When you go to Jajah's Web site, you'll find a clean and simple interface. Clicking the View Demo link takes you to a flash demonstration (with sound) that walks you through the steps: First, enter the phone number from which you want to make a call (landline or mobile). Next, enter the phone number you want to call, then click the green Call button. A moment later, your phone will ring and when you pick up, you'll hear a recorded voice say, "Please hold, Jajah will connect your call." You'll hear the other end ring, and from there on out, the call proceeds as a normal call. You can try it out for free for five minutes, though only to and from landlines. Registration is a simple three-step process: First, enter your e-mail address, choose a password, pick which currency in which you want rates displayed, and pick your time zone. Then enter the phone numbers you want to register; you can choose up to three. Jajah prelabels your numbers as home, office, and mobile, but there's no reason why you can't enter a second home number in the office category, for example. Finally, Jajah will e-mail you a link to finalize the registration.
After registering, you can make calls at will from any of the three numbers by following the steps outlined above. Jajah initiates both ends of the call over the Internet, but the last section of the call (to both sides) is carried on the local PSTN or mobile service provider, so call quality is excellent. In fact, the people we called using Jajah had no idea the calls were initiated over the Internet (the only telltale sign was that their caller ID showed no information on the incoming call). This technical setup also means that call quality is not affected by uploads and downloads, as the call is not carried over your broadband connection.
Dial-up users can theoretically use Jajah, though if they have only one phone line, they must disconnect from their dial-up service provider after clicking Call. A brief look in Jajah's user forums shows that this doesn't always work, though Jajah support is looking into improving the experience for dial-up users. The Jajah interface clocks the length of your call in minutes and seconds, though when you disconnect the call, the counter keeps running for about 7 seconds. It's a little alarming at first, as you do pay by the minute, but we found that you don't get charged for that delay. Jajah's only major feature is an address book, where you can enter up to three numbers per contact.

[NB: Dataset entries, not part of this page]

(* ===== verification/SocketSink.v ===== *)
(** * The socket sink (sinks/socket_sink.c)

    The synchronous mode with its lazy connection, the asynchronous mode that
    hands lines to the ring, creation, destruction and the fork handler.  The
    lines handed to [socket_ring_put] are recorded; what the ring and the writer
    do with them is SocketRing.v and SocketWriter.v. *)
From S2P Require Import Prelude Record Config Dispatcher SocketWriter.
From coqutil Require Import Datatypes.RecordSetters.
Import DoubleBraceUpdate.

Local Open Scope Z_scope.

(** [ss_async]: [async_writer] and [async_ring] are not NULL. [ss_wire] are the bytes
    accepted on each connection, the current one last, [ss_puts] the lines given to
    the ring, [ss_calls] the number of send calls made. *)
Record socket_sink_data_t := SocketSinkData {
  ss_host : cstr; ss_port : Z; ss_sockfd : bool; ss_connected : bool;
  ss_use_tls : bool; ss_ca_file : option cstr; ss_skip_verify : bool;
  ss_ssl_ctx : bool; ss_ssl : bool;
  ss_async_enabled : bool; ss_async : bool;
  ss_wire : list cstr; ss_puts : list cstr; ss_calls : nat
}.

Section socket_sink.
(** CLOG_USE_TLS, and what [send] and [SSL_write] answer, call by call. *)
Context (tls : bool) (send ssl_write : nat → Z → send_res).

(** Every failure leaves the socket closed. *)
Definition socket_connect (e : conn_env) (d : socket_sink_data_t) : option (socket_sink_data_t * Z) :=
  if ss_connected d then Some (d, 0) else
  if negb (e_socket e) then Some (d{{ ss_sockfd := false }}, -1) else
  if negb (e_pton e (ss_host d)) then Some (d{{ ss_sockfd := false }}, -1) else
  match e_connect e with
  | C_ok =>
      let established d := Some (d{{ ss_sockfd := true; ss_connected := true; ss_wire := ss_wire d ++ [[]] }}, 0) in
      if ss_use_tls d && tls then
        if negb (e_ctx_new e) then Some (d{{ ss_sockfd := false; ss_ssl_ctx := false }}, -1) else
        if negb (e_ssl_new e) then Some (d{{ ss_sockfd := false; ss_ssl_ctx := false; ss_ssl := false }}, -1) else
        match e_handshake e with
        | H_ok :: _ => established d{{ ss_ssl_ctx := true; ss_ssl := true }}
        | _ => Some (d{{ ss_sockfd := false; ss_ssl_ctx := false; ss_ssl := false }}, -1)
        end
      else established d
  | _ => Some (d{{ ss_sockfd := false; ss_connected := false }}, -1)
  end.

(** Give the connection up. *)
Definition socket_close (d : socket_sink_data_t) (with_ssl : bool) : socket_sink_data_t :=
  if with_ssl then d{{ ss_connected := false; ss_ssl := false; ss_ssl_ctx := false; ss_sockfd := false }}
  else d{{ ss_connected := false; ss_sockfd := false }}.

Definition accept (d : socket_sink_data_t) (piece : cstr) : socket_sink_data_t :=
  d{{ ss_calls := S (ss_calls d); ss_wire := append_last piece (ss_wire d) }}.

(** The blocking loop; [None] when the fuel runs out. *)
Fixpoint write_loop (fuel : nat) (d : socket_sink_data_t) (buf : cstr) (total_sent : Z)
    : option (socket_sink_data_t * Z) :=
  if total_sent <? clen buf then
    match fuel with
    | O => None
    | S fuel' =>
        let piece k := take (Z.to_nat k) (drop (Z.to_nat total_sent) buf) in
        if tls && ss_use_tls d && ss_ssl d then
          match ssl_write (ss_calls d) (i32 (clen buf - total_sent)) with
          | Sent sent => if sent <=? 0 then Some (socket_close (accept d []) true, -1)
                         else write_loop fuel' (accept d (piece sent)) buf (total_sent + sent)
          | _ => Some (socket_close (accept d []) true, -1)
          end
        else
          match send (ss_calls d) (clen buf - total_sent) with
          | Sent sent => write_loop fuel' (accept d (piece sent)) buf (total_sent + sent)
          | _ => Some (socket_close (accept d []) false, -1)
          end
    end
  else Some (d, i32 total_sent).

(** [buf] without the newline at its end, if it has one. *)
Definition async_line (buf : cstr) : cstr :=
  if bool_decide (last buf = Some 10) then take (length buf - 1) buf else buf.

(** [put] is what [socket_ring_put] answers. *)
Definition socket_write (e : conn_env) (put : cstr → Z) (d : socket_sink_data_t) (buf : cstr)
    : option (socket_sink_data_t * Z) :=
  if ss_async_enabled d && ss_async d then
    Some (d{{ ss_puts := ss_puts d ++ [async_line buf] }}, put (async_line buf))
  else
    '(d, rc) ← (if ss_sockfd d then Some (d, 0) else socket_connect e d);
    if negb (rc =? 0) || negb (ss_sockfd d) then Some (d, -1)
    else write_loop (S (length buf)) d buf 0.

(** What the sink object holds and must give back. *)
Inductive resource := R_writer | R_ssl | R_ssl_ctx | R_socket.

#[global] Instance resource_eq_dec : EqDecision resource.
Proof. solve_decision. Defined.

Definition held (d : socket_sink_data_t) : list resource :=
  (if ss_async d then [R_writer] else []) ++ (if ss_ssl d then [R_ssl] else []) ++
  (if ss_ssl_ctx d then [R_ssl_ctx] else []) ++ (if ss_sockfd d then [R_socket] else []).

(** The releases of [socket_destroy], in order; the object itself is then freed. *)
Definition socket_destroy (d : socket_sink_data_t) : list resource :=
  (if ss_async_enabled d && ss_async d then [R_writer] else []) ++
  (if tls then (if ss_ssl d then [R_ssl] else []) ++ (if ss_ssl_ctx d then [R_ssl_ctx] else []) else []) ++
  (if ss_sockfd d then [R_socket] else []).

(** [None]: with a writer the handler joins a thread the child does not have, and does not
    return. *)
Definition socket_atfork_child (d : socket_sink_data_t) : option socket_sink_data_t :=
  if ss_async_enabled d && ss_async d then None
  else
    let d := if tls then d{{ ss_ssl := false; ss_ssl_ctx := false }} else d in
    Some d{{ ss_sockfd := false; ss_connected := false }}.

(** ** Creation *)

Definition socket_sink_create_tls (host : option cstr) (port : Z) (use_tls : bool) (ca_file : option cstr)
    (skip_verify : bool) (alloc : bool) : option socket_sink_data_t :=
  match host with
  | Some (c :: h) =>
      if (port <=? 0) || (port >? 65535) then None
      else if alloc
      then Some (SocketSinkData (c :: h) port false false use_tls ca_file skip_verify false false false false [] [] 0)
      else None
  | _ => None
  end.

Definition or_if_zero (x d : Z) : Z := if x >? 0 then x else d.

(** The writer's configuration; [writer_ok] is whether [socket_writer_start] works. *)
Definition socket_sink_create_async_ex (host : option cstr) (port : Z) (use_tls : bool) (ca_file : option cstr)
    (skip_verify : bool) (ring_capacity backoff_min_ms backoff_max_ms connect_timeout_ms : Z)
    (alloc : bool) (ring_ok : Z → bool) : option (socket_sink_data_t * option socket_writer_t) :=
  d ← socket_sink_create_tls host port use_tls ca_file skip_verify alloc;
  let c := WriterConfig (Some (ss_host d)) (ss_port d) (ss_use_tls d) (ss_ca_file d) (ss_skip_verify d)
             (or_if_zero ring_capacity 8192) (or_if_zero backoff_min_ms 1000)
             (or_if_zero backoff_max_ms 60000) (or_if_zero connect_timeout_ms 1000) in
  match socket_writer_start (Some c) alloc ring_ok with
  | None => Some (d, None)
  | Some w => Some (d{{ ss_async_enabled := true; ss_async := true }}, Some w)
  end.

Definition socket_sink_create_async host port use_tls ca_file skip_verify ring_capacity backoff_min_ms backoff_max_ms
    (alloc : bool) (ring_ok : Z → bool) :=
  socket_sink_create_async_ex host port use_tls ca_file skip_verify ring_capacity backoff_min_ms backoff_max_ms 0
    alloc ring_ok.

Definition socket_sink_create (host : option cstr) (port : Z) (alloc : bool) : option socket_sink_data_t :=
  socket_sink_create_tls host port false None false alloc.

(** ** Facts *)

Definition blocking_ok (f : nat → Z → send_res) : Prop := ∀ i n k, 0 < n → f i n = Sent k → 0 < k <= n.

(** The socket is open exactly when the sink is connected. *)
Record ss_ok (d : socket_sink_data_t) : Prop := {
  so_sock : ss_sockfd d = ss_connected d;
  so_ssl : ss_ssl d = true → ss_connected d = true ∧ ss_ssl_ctx d = true ∧ tls = true ∧ ss_use_tls d = true;
  so_ctx : ss_ssl_ctx d = true → ss_connected d = true ∧ ss_ssl d = true;
  so_wire : ss_connected d = true → ss_wire d ≠ []
}.

(** The connection can be made. *)
Definition net_up (e : conn_env) (d : socket_sink_data_t) : Prop :=
  e_socket e = true ∧ e_pton e (ss_host d) = true ∧ e_connect e = C_ok ∧ e_ctx_new e = true ∧ e_ssl_new e = true ∧
  head (e_handshake e) = Some H_ok.

(** From the next call on, every call takes some of the bytes it is given. *)
Definition takes_some (f : nat → Z → send_res) (d : socket_sink_data_t) : Prop :=
  ∀ i n, (ss_calls d ≤ i)%nat → 0 < n → ∃ k, f i n = Sent k ∧ 0 < k <= n.

Lemma accept_ok d p : ss_ok d → ss_connected d = true →
  ss_ok (accept d p) ∧ ss_connected (accept d p) = true ∧ mjoin (ss_wire (accept d p)) = mjoin (ss_wire d) ++ p ∧
  ss_use_tls (accept d p) = ss_use_tls d ∧ ss_ssl (accept d p) = ss_ssl d ∧ ss_puts (accept d p) = ss_puts d.
Proof using.
  intros [H1 H2 H3 H4] Hc. pose proof (H4 Hc) as Hw. destruct d. cbn in *. split_and!; try done.
  - constructor; cbn; try done. intros _. by apply append_last_nonempty.
  - by apply append_last_join.
Qed.

Lemma socket_connect_ok e d :
  ss_ok d → ∃ d' rc, socket_connect e d = Some (d', rc) ∧ ss_ok d' ∧ ss_puts d' = ss_puts d ∧
    mjoin (ss_wire d') = mjoin (ss_wire d) ∧ (rc = 0 ∧ ss_connected d' = true ∨ rc = -1 ∧ ss_connected d' = false).
Proof using.
  intros [H1 H2 H3 H4]. unfold socket_connect. destruct (ss_connected d) eqn:Hc.
  { do 2 eexists. split; [reflexivity|]. split; [by constructor; rewrite ?Hc|]. auto. }
  assert (ss_ssl d = false ∧ ss_ssl_ctx d = false) as [Hs0 Hx0].
  { split; [destruct (ss_ssl d)|destruct (ss_ssl_ctx d)]; try done; [by destruct (H2 eq_refl)|by destruct (H3 eq_refl)]. }
  destruct d. cbn in *. subst.
  repeat (match goal with
          | |- context [if ?b then _ else _] => destruct b eqn:?
          | |- context [match e_connect e with _ => _ end] => destruct (e_connect e)
          | |- context [match e_handshake e with _ => _ end] => destruct (e_handshake e) as [|[] ?]
          end; cbn);
    (do 2 eexists; split; [reflexivity|]; cbn); unfold RecordSetters.constant;
    (split; [constructor; cbn; try done; first [by destruct ss_wire0|
      intros _; match goal with H : _ && _ = true |- _ => apply andb_true_iff in H as [-> ->] end; by split_and!]|]);
    (split; [done|]); (split; [rewrite ?join_app; cbn; by rewrite ?app_nil_r|]); auto.
Qed.

Lemma socket_close_ok d :
  ss_ok d → let d' := socket_close d (tls && ss_use_tls d && ss_ssl d) in
  ss_ok d' ∧ ss_connected d' = false ∧ ss_wire d' = ss_wire d ∧ ss_puts d' = ss_puts d.
Proof using.
  intros [H1 H2 H3 H4]. unfold socket_close. destruct (tls && ss_use_tls d && ss_ssl d) eqn:E.
  { destruct d. cbn in *. split; [by constructor|done]. }
  assert (ss_ssl d = false) as Hs.
  { destruct (ss_ssl d); [|done]. destruct (H2 eq_refl) as (_ & _ & Ht & Hu). by rewrite Ht, Hu in E. }
  assert (ss_ssl_ctx d = false) as Hx by (destruct (ss_ssl_ctx d); [destruct (H3 eq_refl); congruence|done]).
  destruct d. cbn in *. subst. split; [by constructor|done].
Qed.

Lemma write_loop_ok buf : blocking_ok send → blocking_ok ssl_write → clen buf < 2 ^ 31 → ∀ fuel d t,
  ss_ok d → ss_connected d = true → 0 <= t <= clen buf → clen buf - t < Z.of_nat fuel →
  ∃ d' rc n, write_loop fuel d buf t = Some (d', rc) ∧ ss_ok d' ∧ ss_puts d' = ss_puts d ∧ t <= n <= clen buf ∧
    mjoin (ss_wire d') = mjoin (ss_wire d) ++ take (Z.to_nat (n - t)) (drop (Z.to_nat t) buf) ∧
    (rc = clen buf ∧ n = clen buf ∧ ss_connected d' = true ∨ rc = -1 ∧ ss_connected d' = false).
Proof using.
  intros Hs1 Hs2 Hb. induction fuel as [|fuel IH]; intros d t Hok Hc Ht Hf; [lia|]. cbn [write_loop].
  destruct (Z.ltb_spec t (clen buf)) as [Hlt|Hge].
  2:{ exists d, (i32 t), t. rewrite i32_id by (split; lia). split; [done|]. split; [done|]. split; [done|].
      split; [lia|]. rewrite Z.sub_diag. cbn. rewrite app_nil_r. split; [done|]. left. split_and!; [lia|lia|done]. }
  assert (∃ d' rc n, Some (socket_close (accept d []) (tls && ss_use_tls d && ss_ssl d), -1) = Some (d', rc) ∧
    ss_ok d' ∧ ss_puts d' = ss_puts d ∧ t <= n <= clen buf ∧
    mjoin (ss_wire d') = mjoin (ss_wire d) ++ take (Z.to_nat (n - t)) (drop (Z.to_nat t) buf) ∧
    (rc = clen buf ∧ n = clen buf ∧ ss_connected d' = true ∨ rc = -1 ∧ ss_connected d' = false)) as Hfail.
  { destruct (accept_ok d [] Hok Hc) as (A1 & A2 & A3 & A4 & A5 & A6).
    destruct (socket_close_ok (accept d []) A1) as (C1 & C2 & C3 & C4). rewrite A4, A5 in *.
    do 3 eexists. split; [reflexivity|]. split; [exact C1|]. split; [by rewrite C4|]. split; [|split; [|by right]].
    - instantiate (1 := t). lia.
    - rewrite C3, A3, Z.sub_diag. done. }
  assert (∀ k, 0 < k <= clen buf - t → ∃ d' rc n,
    write_loop fuel (accept d (take (Z.to_nat k) (drop (Z.to_nat t) buf))) buf (t + k) = Some (d', rc) ∧
    ss_ok d' ∧ ss_puts d' = ss_puts d ∧ t <= n <= clen buf ∧
    mjoin (ss_wire d') = mjoin (ss_wire d) ++ take (Z.to_nat (n - t)) (drop (Z.to_nat t) buf) ∧
    (rc = clen buf ∧ n = clen buf ∧ ss_connected d' = true ∨ rc = -1 ∧ ss_connected d' = false)) as Hgo.
  { intros k Hk. destruct (accept_ok d (take (Z.to_nat k) (drop (Z.to_nat t) buf)) Hok Hc) as (A1 & A2 & A3 & A4 & A5 & A6).
    destruct (IH _ (t + k) A1 A2 ltac:(lia) ltac:(lia)) as (d' & rc & n & R1 & R2 & R3 & R4 & R5 & R6).
    exists d', rc, n. split; [done|]. split; [done|]. split; [by rewrite R3|]. split; [lia|]. split; [|done].
    rewrite R5, A3, <- app_assoc. f_equal. replace (Z.to_nat (t + k)) with (Z.to_nat t + Z.to_nat k)%nat by lia.
    replace (Z.to_nat (n - t)) with (Z.to_nat k + Z.to_nat (n - (t + k)))%nat by lia.
    rewrite <- drop_drop. set (r := drop (Z.to_nat t) buf).
    rewrite <- (take_drop (Z.to_nat k) r) at 3. rewrite take_app_add'; [done|].
    rewrite length_take. unfold r. rewrite length_drop. unfold clen in *. lia. }
  destruct (tls && ss_use_tls d && ss_ssl d) eqn:E.
  - rewrite (i32_id (clen buf - t)) by (split; lia).
    destruct (ssl_write (ss_calls d) (clen buf - t)) as [k| |] eqn:Ek; [|exact Hfail|exact Hfail].
    apply Hs2 in Ek; [|lia]. destruct (Z.leb_spec k 0); [lia|]. by apply Hgo.
  - destruct (send (ss_calls d) (clen buf - t)) as [k| |] eqn:Ek; [|exact Hfail|exact Hfail].
    apply Hs1 in Ek; [|lia]. by apply Hgo.
Qed.
(* ===== verification/StreamSinks.v ===== *)
(** * The console, OTLP and custom sinks (sinks/console_sink.c, otlp_sink.c, custom_sink.c)

    A [FILE *] is a name and the bytes written to it are part of the state; [fwrite]
    may take fewer bytes than it is offered.  The custom sink forwards to callbacks of
    the application, which are a parameter with a state of their own. *)
From S2P Require Import Prelude Record.

Local Open Scope Z_scope.

Inductive stream := STDOUT | STDERR | OPENED (path : cstr).

#[export] Instance stream_eq_dec : EqDecision stream.
Proof. solve_decision. Defined.
#[export] Instance stream_countable : Countable stream.
Proof.
  refine (inj_countable' (λ s, match s with STDOUT => inl false | STDERR => inl true | OPENED p => inr p end)
            (λ x : bool + cstr, match x with inl false => STDOUT | inl true => STDERR | inr p => OPENED p end) _).
  by intros [].
Defined.

(** What each stream has been given. *)
Abbreviation streams := (gmap stream cstr).
Definition stream_text (m : streams) (s : stream) : cstr := default [] (m !! s).
Definition stream_append (m : streams) (s : stream) (b : cstr) : streams := <[s := stream_text m s ++ b]> m.

Section streams.
(** [fwrite (buf, 1, len, s)]: the number of bytes taken. *)
Context (fwrite : stream → cstr → Z).

(** ** Console *)

Record console_sink_data_t := ConsoleSinkData { cs_stream : option stream; cs_use_color : bool }.

(** [data] is None when [private_data] is NULL. *)
Definition console_write (m : streams) (data : option console_sink_data_t) (buf : cstr) : streams * Z :=
  match data with
  | Some (ConsoleSinkData (Some s) _) =>
      let written := fwrite s buf in (stream_append m s (take (Z.to_nat written) buf), i32 written)
  | _ => (m, -1)
  end.

(** Whether the destructor closes the stream. *)
Definition console_destroy (data : option console_sink_data_t) : list stream :=
  match data with
  | Some (ConsoleSinkData (Some (OPENED p)) _) => [OPENED p]
  | _ => []
  end.

Definition console_sink_create_for (s : stream) (use_color : bool) (alloc : bool) : option console_sink_data_t :=
  if alloc then Some (ConsoleSinkData (Some s) use_color) else None.
Definition console_sink_create : bool → bool → option console_sink_data_t := console_sink_create_for STDOUT.
Definition console_sink_create_stderr : bool → bool → option console_sink_data_t := console_sink_create_for STDERR.

(** ** OTLP *)

Record otlp_sink_data_t := OtlpSinkData { ot_endpoint : cstr; ot_service_name : cstr; ot_file_out : option stream }.

(** The record and a newline to the destination; to standard output, without a
    newline, when there is none. *)
Definition otlp_sink_write (m : streams) (data : option otlp_sink_data_t) (buf : option cstr) : streams * Z :=
  match data, buf with
  | Some d, Some buf =>
      match ot_file_out d with
      | Some s =>
          let written := fwrite s buf in
          let m := stream_append m s (take (Z.to_nat written) buf) in
          if written <? clen buf then (m, -1) else (stream_append m s [10], i32 (clen buf + 1))
      | None =>
          let written := fwrite STDOUT buf in
          (stream_append m STDOUT (take (Z.to_nat written) buf), i32 written)
      end
  | _, _ => (m, -1)
  end.

(** The stream [otlp_sink_flush] flushes. *)
Definition otlp_sink_flush (data : option otlp_sink_data_t) : list stream :=
  match data with Some d => [default STDOUT (ot_file_out d)] | None => [] end.

Definition otlp_sink_destroy (data : option otlp_sink_data_t) : list stream :=
  match data with
  | Some d => match ot_file_out d with Some (OPENED p) => [OPENED p] | _ => [] end
  | None => []
  end.

(** [fopen_ok]: [fopen (endpoint, "a")]. *)
Definition otlp_sink_create (endpoint service_name : option cstr) (alloc : bool) (fopen_ok : cstr → bool)
    : option otlp_sink_data_t :=
  if negb alloc then None else
  let service := match service_name with Some (c :: s) => snprintf_s 128 (c :: s) | _ => snprintf_s 128 (B "clogx_service") end in
  match endpoint with
  | Some (c :: e) =>
      let out := if streq (c :: e) (B "stdout") then Some STDOUT
                 else if streq (c :: e) (B "stderr") then Some STDERR
                 else if fopen_ok (c :: e) then Some (OPENED (c :: e)) else None in
      Some (OtlpSinkData (snprintf_s 256 (c :: e)) service out)
  | _ => Some (OtlpSinkData [] service (Some STDOUT))
  end.

(** ** Custom *)

Section custom.
Context {U : Type}.

(** The callbacks; [user_flush] and [user_destroy] may be NULL. *)
Record custom_sink_data_t := CustomSinkData {
  user_write : option (U → cstr → U * Z); user_flush : option (U → U); user_destroy : option (U → U)
}.

Definition custom_write (data : option custom_sink_data_t) (u : U) (buf : cstr) : U * Z :=
  match data with
  | Some d => match user_write d with Some f => f u buf | None => (u, -1) end
  | None => (u, -1)
  end.

Definition custom_flush (data : option custom_sink_data_t) (u : U) : U :=
  match data with Some d => match user_flush d with Some f => f u | None => u end | None => u end.

Definition custom_destroy (data : option custom_sink_data_t) (u : U) : U :=
  match data with Some d => match user_destroy d with Some f => f u | None => u end | None => u end.

Definition custom_sink_create (write_fn : option (U → cstr → U * Z)) (flush_fn destroy_fn : option (U → U))
    (alloc : bool) : option custom_sink_data_t :=
  match write_fn with
  | None => None
  | Some _ => if alloc then Some (CustomSinkData write_fn flush_fn destroy_fn) else None
  end.
End custom.

(** ** Facts *)

Lemma stream_text_append m s b : stream_text (stream_append m s b) s = stream_text m s ++ b.
Proof. unfold stream_append, stream_text at 1. by rewrite lookup_insert_eq. Qed.
Lemma stream_text_other m s s' b : s ≠ s' → stream_text (stream_append m s b) s' = stream_text m s'.
Proof. intros H. unfold stream_append, stream_text at 1. by rewrite lookup_insert_ne. Qed.

(** [fwrite] takes everything. *)
Context (Hfw : ∀ s b, fwrite s b = clen b).

Lemma console_write_full m s c buf :
  stream_text (console_write m (Some (ConsoleSinkData (Some s) c)) buf).1 s = stream_text m s ++ buf.
Proof using Hfw.
  cbn. rewrite stream_text_append, Hfw. unfold clen. by rewrite Nat2Z.id, firstn_all.
Qed.

Lemma otlp_write_full m e sv s buf :
  stream_text (otlp_sink_write m (Some (OtlpSinkData e sv (Some s))) (Some buf)).1 s = stream_text m s ++ buf ++ [10].
Proof using Hfw.
  cbn. rewrite Hfw, Z.ltb_irrefl. cbn. rewrite !stream_text_append. unfold clen.
  by rewrite Nat2Z.id, firstn_all, <- app_assoc.
Qed.
End streams.

Arguments custom_sink_data_t : clear implicits.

Jajah's rates are relatively inexpensive, especially for international calls. Jajah charges 1.7 cents per minute for calls within the United States, so it doesn't make sense to use Jajah for local calls that would otherwise be free, but for international calls, it's quite the bargain. For example, calls to most of China are 2 cents per minute. The site lists rates to all countries currently available and breaks down countries by local area codes, as the rates may vary--for example, calls to mobile phones in England are far more expensive than calls to landlines. But when you key in the number you're calling, a little note to the side shows you the per-minute rate for that call.
To manage your Jajah account, go to My Account, which displays your call history, which includes date, from/to, duration, rate, and final cost. You can print or export your history to Excel. My Account also shows your account balance. Jajah uses a post-paid system, which means you pay for only those minutes you've already incurred. You can pay by credit card, bank transfer, Moneybookers (similar to PayPal), or PaySafecard (a European prepaid card for online payments). If you pay by bank transfer or Moneybookers, you can overpay your account, thereby setting up a de facto debit account with Jajah. The My Account section also shows the three phone numbers you've registered. If you need to change a phone number, you won't be able to do it yourself, for antifraud reasons. Instead, you'll have to e-mail Jajah's customer support to have them change it for you. While we understand the concern for security, this limitation puts a damper on one of Jajah's potential uses: calling for cheap while traveling.
Jajah provides online support in the form of FAQs, user forums, and e-mail support. We e-mailed customer support about a billing issue, and it took more than 48 hours to get a reply. Ironically, there is no telephone support, which would be a quicker way to change your registered numbers. The most common problems reported in the user forums relate to proper phone number syntax (you need to enter + and the country code for international calls) and to rate conversion issues.